As fun as this manga is, basing starting a relationship on something like beating her in a game (or anything like that) seems... Disingenuous?
He's basically valuing his own pride over a relationship with the girl he claims he's in love with. It's selfish more than anything else, and not a good trait to bring into a relationship. While he's probably not prone to it, I believe it's one of the major causes for domestic abuse.
What happens after the confession, he just gonna drop the game or at least stop working on getting better at it?
Well, he's said he's going to continue playing with her.
This could all be solved if she does the first move, and I hope that happens just to undermine his efforts, that'd be great.
His efforts being undermined would be awesome, for above mentioned reasons.
I started it because it was by the same author of Takagi-san, but after reading 'SukiMegane' (which has the same kind of narrative tools, by the way) which is so genuine in their relationship representations and writing teens, one sort of... I dunno. Ignores it?
Yeah, SukiMegane is genuinely cute, and has a more reasonable reason for not confessing (and more commonly used, but there's a reason for that).

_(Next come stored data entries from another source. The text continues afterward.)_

(* ===== verification/Lost.v ===== *)
(** * Statements that are lost

    What a lost statement does to a broker whose memory and tables agreed before:
    the two calls that change memory first and then have nothing left to repair it
    with.  (The schedules of [Hazards] are about calls that run at once.) *)

From S2P Require Import Prelude Errors Process Routing CoreQueue QueueSpec.
From S2P Require Import CoreExchange CoreSafety Scenario ExchangeSpec AppConfig Repository.
From S2P Require Import Service Database Postgres ServiceSafety PostgresSpec.
From S2P Require Import Mirror MirrorCore MirrorHeap MirrorService Recovery History FetchSpec.

Section lost.
Context `{E : GoEnv} `{!GoEnvOk E} `{P : PgEnv} (limits : LimitsConfig).

(** A statement that does not reach the server. *)
Lemma run_Exec_lost st db text :
  fault_at (db_time db) = FailBefore text →
  run (Exec st) db
  = Val (Err (StorageError text), mkDB (db_tables db) (S (db_time db)) (db_uuids db)).
Proof. intros H. unfold Exec. rewrite run_atomic. unfold exec_stmt. by rewrite H. Qed.

(** The statement sent at [time] with this payload does not store it: it does not reach
    the server, or the payload is empty, hence NULL. *)
Definition not_stored (time : nat) (payload : list Byte.byte) : Prop :=
  (∃ text, fault_at time = FailBefore text) ∨ payload = [].

Lemma run_SaveDeadLetter_lost x letter db :
  not_stored (db_time db) (msg_Payload (dead_Message letter)) →
  ∃ text, run (SaveDeadLetter x letter) db
  = Val (Err (StorageError text),
         mkDB (db_tables db) (S (db_time db)) (S (db_uuids db))).
Proof.
  intros H. change (SaveDeadLetter x letter) with (pg_SaveDeadLetter x letter).
  unfold pg_SaveDeadLetter, draw_uuid. rewrite run_bind, run_atomic.
  destruct H as [[text H]|H]; [exists text; by rewrite run_try, (run_Exec_lost _ _ text)|].
  rewrite run_try. unfold Exec. rewrite run_atomic. unfold exec_stmt, insert_dead.
  cbn [db_time db_tables db_uuids]. rewrite H.
  destruct (negb _); [|destruct (decide (¬ in_int32 _)); [|rewrite decide_True by done]];
    destruct (fault_at (db_time db)); eexists; reflexivity.
Qed.

Lemma run_MarkInFlight_lost id c att db text :
  fault_at (db_time db) = FailBefore text →
  run (MarkInFlight id c att) db
  = Val (Err (StorageError text), mkDB (db_tables db) (S (db_time db)) (db_uuids db)).
Proof.
  intros H. change (MarkInFlight id c att) with (pg_MarkInFlight id c att).
  unfold pg_MarkInFlight. by rewrite run_try, (run_Exec_lost _ _ text).
Qed.

(** A deletion that goes through. *)
Lemma run_DeleteDelivery_up id db :
  fault_at (db_time db) = NoFault → text_ok id = true →
  ∃ db', run (DeleteDelivery id) db = Val (Ok tt, db') ∧
    db_time db' = S (db_time db) ∧
    t_deliveries (db_tables db') = delete id (t_deliveries (db_tables db)) ∧
    t_dead (db_tables db') = t_dead (db_tables db).
Proof.
  intros H Ht. change (DeleteDelivery id) with (pg_DeleteDelivery id).
  unfold pg_DeleteDelivery. eexists. split.
  - rewrite run_try. unfold Exec. rewrite run_atomic. unfold exec_stmt. rewrite H.
    unfold delete_delivery, texts_ok. simpl. rewrite Ht. simpl. reflexivity.
  - done.
Qed.

(** The two statements of a dead letter: the deletion of the row of a durable delivery,
    which is answered, and [SaveDeadLetter], which stores nothing. *)
Definition dead_letter_lost (durable : bool) (db : DB) (payload : list Byte.byte) : Prop :=
  if durable then fault_at (db_time db) = NoFault ∧ not_stored (S (db_time db)) payload
  else not_stored (db_time db) payload.

Lemma run_dead_letter_lost (durable : bool) x id letter s db :
  (durable = true → text_ok id = true) →
  dead_letter_lost durable db (msg_Payload (dead_Message letter)) →
  ∃ text db', run ((if durable then BrokerService.repo (DeleteDelivery id) else Ret (Ok tt)) ?;
              BrokerService.repo (SaveDeadLetter x letter) ?; Ret (Ok tt)) (mkWorld s db)
         = Val (Err (StorageError text), mkWorld s db') ∧
    t_deliveries (db_tables db')
    = (if durable then delete id else (λ m, m)) (t_deliveries (db_tables db)) ∧
    t_dead (db_tables db') = t_dead (db_tables db).
Proof.
  intros Ht H. destruct durable; simpl in H.
  - destruct H as [Hok Hlost]. destruct (run_DeleteDelivery_up id db Hok (Ht eq_refl))
      as (db1 & Hrun & Htime & Hd & Hx). rewrite <- Htime in Hlost.
    destruct (run_SaveDeadLetter_lost x letter db1 Hlost) as [text Hsave].
    eexists text, _.
    rewrite (run_try_ok _ _ _ tt (mkWorld s db1)) by by apply (run_repo _ (mkWorld s db)).
    rewrite run_try, (run_repo _ (mkWorld s db1) _ _ Hsave). by split.
  - destruct (run_SaveDeadLetter_lost x letter db H) as [text Hsave]. eexists text, _.
    rewrite (run_try_ok _ _ _ tt (mkWorld s db)) by done.
    rewrite run_try, (run_repo _ (mkWorld s db) _ _ Hsave). by split.
Qed.

(** The id of a delivery that a durable queue holds is a text of the tables. *)
Lemma held_text x e n ex r q d w :
  agree w → co_Exchanges (w_core w) !! x = Some e → bound e n ex r q (w_core w) →
  d ∈ held q → q_IsDurable q = true → text_ok (dl_ID d) = true.
Proof using GoEnvOk0.
  intros Hw Hx Hb Hd Hdur.
  assert (∃ l, a_letters (abs_of (db_tables (w_repo w))) !! dl_ID d = Some l) as [l Hl].
  { pose proof (cg_inv _ (ag_core _ Hw) r q (b_queue _ _ _ _ _ _ Hb)) as Hinv.
    apply elem_of_held in Hd as [Hd|[k Hd]]; eexists;
      apply (sh_letters _ _ (ag_shows _ Hw)); exists x, n, r, q;
      (split; [by exists e, ex|]); [by left; exists d|].
    right. exists d. by rewrite (inv_keyed q Hinv _ _ Hd). }
  rewrite abs_letter in Hl. apply (rd_text _ (dg_rows _ (ag_db _ Hw))).
  destruct (t_deliveries (db_tables (w_repo w)) !! dl_ID d); [by eexists|done].
Qed.
End lost.

(** ** Properties *)

(** C39: a hazard, on every broker and for durable queues and others alike: when the
    holder of a delivery gives it back for good and the [SaveDeadLetter] of that
    negative acknowledgement stores nothing - its statement is lost, or, on the
    healthiest server, the message is empty -, the caller gets an error, and the
    message is nowhere any more: not in the queue, not among the stored deliveries - the
    row of a durable one has been deleted -, and not among the dead letters. *)
Theorem lost_dead_letter (E : GoEnv) (P : PgEnv) x n id c d e ex r q w :
  GoEnvOk E → agree w → co_Exchanges (w_core w) !! x = Some e →
  bound e n ex r q (w_core w) → q_InFlight q !! id = Some d → dl_ConsumerID d = c →
  (0 < q_MaxAttempts q ∧ q_MaxAttempts q ≤ dl_Attempts d)%Z ∨ q_Consumers q ⊆ {[c]} →
  dead_letter_lost (q_IsDurable q) (w_repo w) (msg_Payload (dl_Message d)) →
  ∃ text w' q', run (BrokerService.NAck x n id c) w = Val (Err (StorageError text), w') ∧
    bound e n ex r q' (w_core w') ∧ id ∉ ids q' ∧
    t_deliveries (db_tables (w_repo w'))
    = (if q_IsDurable q then delete id else (λ m, m)) (t_deliveries (db_tables (w_repo w))) ∧
    t_dead (db_tables (w_repo w')) = t_dead (db_tables (w_repo w)).
Proof.
  intros HE Hw Hx Hb Hd Hc Hup Hlost. destruct w as [s db]. cbn [w_core w_repo] in *.
  pose proof Hb as [Hex Hr Hq].
  pose proof (cg_inv _ (ag_core _ Hw) r q Hq) as Hinv.
  pose proof (inv_keyed q Hinv _ _ Hd) as Hid.
  pose proof (run_NAck e n ex r q id c s (cg_wf _ (ag_core _ Hw)) Hb) as Hrun.
  rewrite Hd, decide_True in Hrun by done. cbv zeta in Hrun.
  rewrite (proj2 (gives_up_iff (range_at (co_ranges s)) q d c) Hup) in Hrun.
  set (q' := set_InFlight (delete id (q_InFlight q)) q) in *.
  set (s' := set_queue r q' (co_chans s) (tick s)) in *.
  destruct (run_dead_letter_lost (q_IsDurable q) x (dl_ID d)
    (mkDeadLetter (dl_Message d) n Exchange.dead_reason (dl_Attempts d)) s' db)
    as (text & db' & Hdead & Hds & Hxs); [|done|].
  { apply (held_text x e n ex r q d (mkWorld s db)); [done..|]. apply elem_of_held. eauto. }
  exists text, (mkWorld s' db'), q'. split; [|split; [by split; [..|apply lookup_insert_eq]|]].
  - unfold BrokerService.NAck.
    rewrite (run_try_ok _ _ _ _ _ (run_core _ (mkWorld s db) _ _ (run_GetExchange x e s Hx))).
    pose proof (run_GetQueue e n ex s Hex) as Hget. rewrite Hr in Hget.
    rewrite (run_try_ok _ _ _ _ _ (run_core _ (mkWorld s db) _ _ Hget)).
    rewrite (run_try_ok _ _ _ _ _ (run_core _ (mkWorld s db) _ _ Hrun)).
    assert (co_qheap s' !! r = Some q') as Hq' by apply lookup_insert_eq.
    rewrite (run_bind_val _ _ _ _ _ (run_core _ (mkWorld s' db) _ _ (run_read_queue r q' s' Hq'))).
    exact Hdead.
  - split; [rewrite <- Hid; by eapply taken_not_held|]. rewrite <- Hid. by split.
Qed.

(** The history's broker with a server that loses one statement. *)
Lemma agree_server f g w :
  agree (P := demo_server f) w → agree (P := demo_server g) w.
Proof. intros [H1 [H2 [Q O T]] H3]. split; [done|split; [done|by split]|done]. Qed.

(** The statement that is [k] statements away. *)
Definition loses (k : nat) : PgEnv := demo_server (lossy (k + db_time (w_repo demo_lived))).

Lemma loses_agree k : agree (P := loses k) demo_lived.
Proof. apply (agree_server (λ _, NoFault)), demo_lived_agree. Qed.

Lemma lossy_here n : lossy n n = FailBefore "connection lost".
Proof. unfold lossy. by rewrite decide_True. Qed.

Lemma lossy_before n : lossy (S n) n = NoFault.
Proof. unfold lossy. rewrite decide_False; [done|lia]. Qed.

(** "c1", the only consumer of "users", holds its first message. *)
Definition demo_first : Delivery :=
  mkDelivery "id-0" (mkMessage [Byte.x68] "corp.users.create") "c1" 1.

Lemma demo_kept_facts :
  q_InFlight demo_kept !! "id-0" = Some demo_first ∧
  bool_decide (q_Consumers demo_kept ⊆ {["c1"]}) = true ∧
  q_IsDurable demo_kept = true ∧
  bool_decide ("c1" ∈ q_Consumers demo_kept) = true ∧
  at_limit "c1" (MaxInFlight demo_limited) demo_kept = false ∧
  q_Ready demo_kept
  = [mkDelivery "id-2" (mkMessage [Byte.x69] "corp.users.delete") "" 0].
Proof. split_and!; vm_compute; reflexivity. Qed.

Lemma lost_dead_letter_witness :
  ∃ text w' q', run (BrokerService.NAck (E := demo_env) (Repo := postgres (P := loses 1))
                  "events" "users" "id-0" "c1") demo_lived
           = Val (Err (StorageError text), w') ∧
    bound 1%positive "users" demo_events 1%positive q' (w_core w') ∧ "id-0" ∉ ids q'.
Proof.
  destruct demo_kept_facts as (Hd & Hsub & Hdur & _). apply bool_decide_eq_true in Hsub.
  destruct (lost_dead_letter demo_env (loses 1) "events" "users" "id-0" "c1" demo_first
    1%positive demo_events 1%positive demo_kept demo_lived demo_env_ok (loses_agree 1)
    demo_events_at demo_kept_bound Hd eq_refl (or_intror Hsub))
    as (text & w' & q' & H1 & H2 & H3 & _).
  - rewrite Hdur. split; [apply lossy_before|]. left. eexists. apply lossy_here.
  - exists text, w', q'. split; [exact H1|]. split; [exact H2|exact H3].
Defined.

(** C40: a hazard, on every broker: when a fetch takes a ready delivery of a durable
    queue and its [MarkInFlight] is lost, the caller gets an error and no delivery, and
    memory has the delivery in flight for this consumer, which has never seen its id, and
    not ready for anybody, while the tables still say what they said - that it is
    ready. *)
Theorem lost_mark_in_flight (E : GoEnv) (P : PgEnv) limits x n c timeout d rest e ex r q w
    text :
  GoEnvOk E → agree w → co_Exchanges (w_core w) !! x = Some e →
  bound e n ex r q (w_core w) → q_IsDurable q = true → c ∈ q_Consumers q →
  at_limit c (MaxInFlight limits) q = false → q_Ready q = d :: rest →
  fault_at (db_time (w_repo w)) = FailBefore text →
  ∃ fuel w' q', (∀ ws, exec fuel ws (BrokerService.BlockingFetch limits x n c timeout) w
                        = Finished (Err (StorageError text)) w' ws) ∧
    bound e n ex r q' (w_core w') ∧ q_Ready q' = rest ∧
    q_InFlight q' = <[dl_ID d := leased c d]> (q_InFlight q) ∧
    dl_ID d ∉ dl_ID <$> q_Ready q' ∧
    db_tables (w_repo w') = db_tables (w_repo w) ∧
    dr_status <$> t_deliveries (db_tables (w_repo w)) !! dl_ID d = Some ready.
Proof.
  intros HE Hw Hx Hb Hdur Hc Hlim Hready Hlost. pose proof Hb as [Hex Hr Hq].
  destruct (exec_fetch limits x n c timeout e ex r q w (cg_wf _ (ag_core _ Hw)) Hx Hb)
    as [fuel Hfuel].
  unfold fetch_result, attempt in Hfuel. rewrite decide_True, Hlim, Hready, Hdur in Hfuel
    by done.
  exists fuel. eexists (mkWorld _ (mkDB _ _ _)), (after_lease c d rest q). split; [|split].
  { intros ws. destruct (Hfuel ws) as (m & db & Hmark & Hexec).
    rewrite (run_MarkInFlight_lost _ _ _ _ text Hlost) in Hmark. injection Hmark as <- <-.
    exact Hexec. }
  { split; [done|done|apply lookup_insert_eq]. }
  do 2 (split; [done|]). pose proof (cg_inv _ (ag_core _ Hw) r q Hq) as Hinv.
  split; [|split; [done|]].
  - pose proof (inv_nodup q Hinv) as Hnd. unfold ids, held in Hnd. rewrite Hready in Hnd.
    simpl in Hnd. apply NoDup_cons in Hnd as [Hno _]. intros Hin. apply Hno.
    rewrite fmap_app. apply elem_of_app. by left.
  - assert (a_letters (abs_of (db_tables (w_repo w))) !! dl_ID d
            = Some (letter (x, n) d None)) as Hl.
    { apply (sh_letters _ _ (ag_shows _ Hw)). exists x, n, r, q.
      split; [by exists e, ex|]. left. exists d. rewrite Hready. split; [by left|done]. }
    rewrite abs_letter in Hl.
    destruct (t_deliveries (db_tables (w_repo w)) !! dl_ID d) as [row|] eqn:Hrow; [|done].
    simpl in Hl |- *. f_equal. unfold letter_of in Hl.
    destruct (dr_status row) eqn:Hst; [done|].
    destruct (rd_owner _ (dg_rows _ (ag_db _ Hw)) _ _ Hrow Hst) as [o Ho].
    rewrite Ho in Hl. discriminate Hl.
Qed.

Lemma lost_mark_in_flight_witness :
  ∃ fuel w' q', exec fuel [] (BrokerService.BlockingFetch (E := demo_env)
      (Repo := postgres (P := loses 0)) demo_limited "events" "users" "c1" 0) demo_lived
    = Finished (Err (StorageError "connection lost")) w' [] ∧
    bound 1%positive "users" demo_events 1%positive q' (w_core w') ∧ q_Ready q' = [].
Proof.
  destruct demo_kept_facts as (_ & _ & Hdur & Hc & Hlim & Hready).
  apply bool_decide_eq_true in Hc.
  destruct (lost_mark_in_flight demo_env (loses 0) demo_limited "events" "users" "c1" 0 _ _
    1%positive demo_events 1%positive demo_kept demo_lived "connection lost" demo_env_ok
    (loses_agree 0) demo_events_at demo_kept_bound Hdur Hc Hlim Hready)
    as (fuel & w' & q' & H1 & H2 & H3 & _).
  - apply lossy_here.
  - exists fuel, w', q'. split; [exact (H1 [])|]. split; [exact H2|exact H3].
Defined.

I started reading it because I saw it didn't have the same bullying aspect as Takagi-san, while hopefully sharing some of the better aspects. I gave up on that one because she was even worse than our selfish protagonist here.
The thing is, we don't actually no for certain what made him develop a crush or really all that much about Ayumu's time before this (aside from just Ayumu having previously done kendo).
It seemed to be some kind of love-at-first-sight kind of deal.
This is coming from someone who had picked up a new hobby and coincidentally run into someone who I had just known as "a funny friend-of-a-friend". We became friends and eventually both knew that we had feelings for each other but just left it at that for a while because best friends vs partners didn't make much of a difference. We both had goals that we were trying to achieve in that hobby (it wasn't in competition with each other) and only actually started dating after we had each accomplished those goals and were leaving that hobby behind.
That's definitely more healthy. Japan, or at least Japanese media, is very focused on the confession aspect. Where I live, and many other cultures, relationships are just what things grow into, without any fixed start. Not sure how it was for you, but making a conscious and mutual decision about it is far more mature.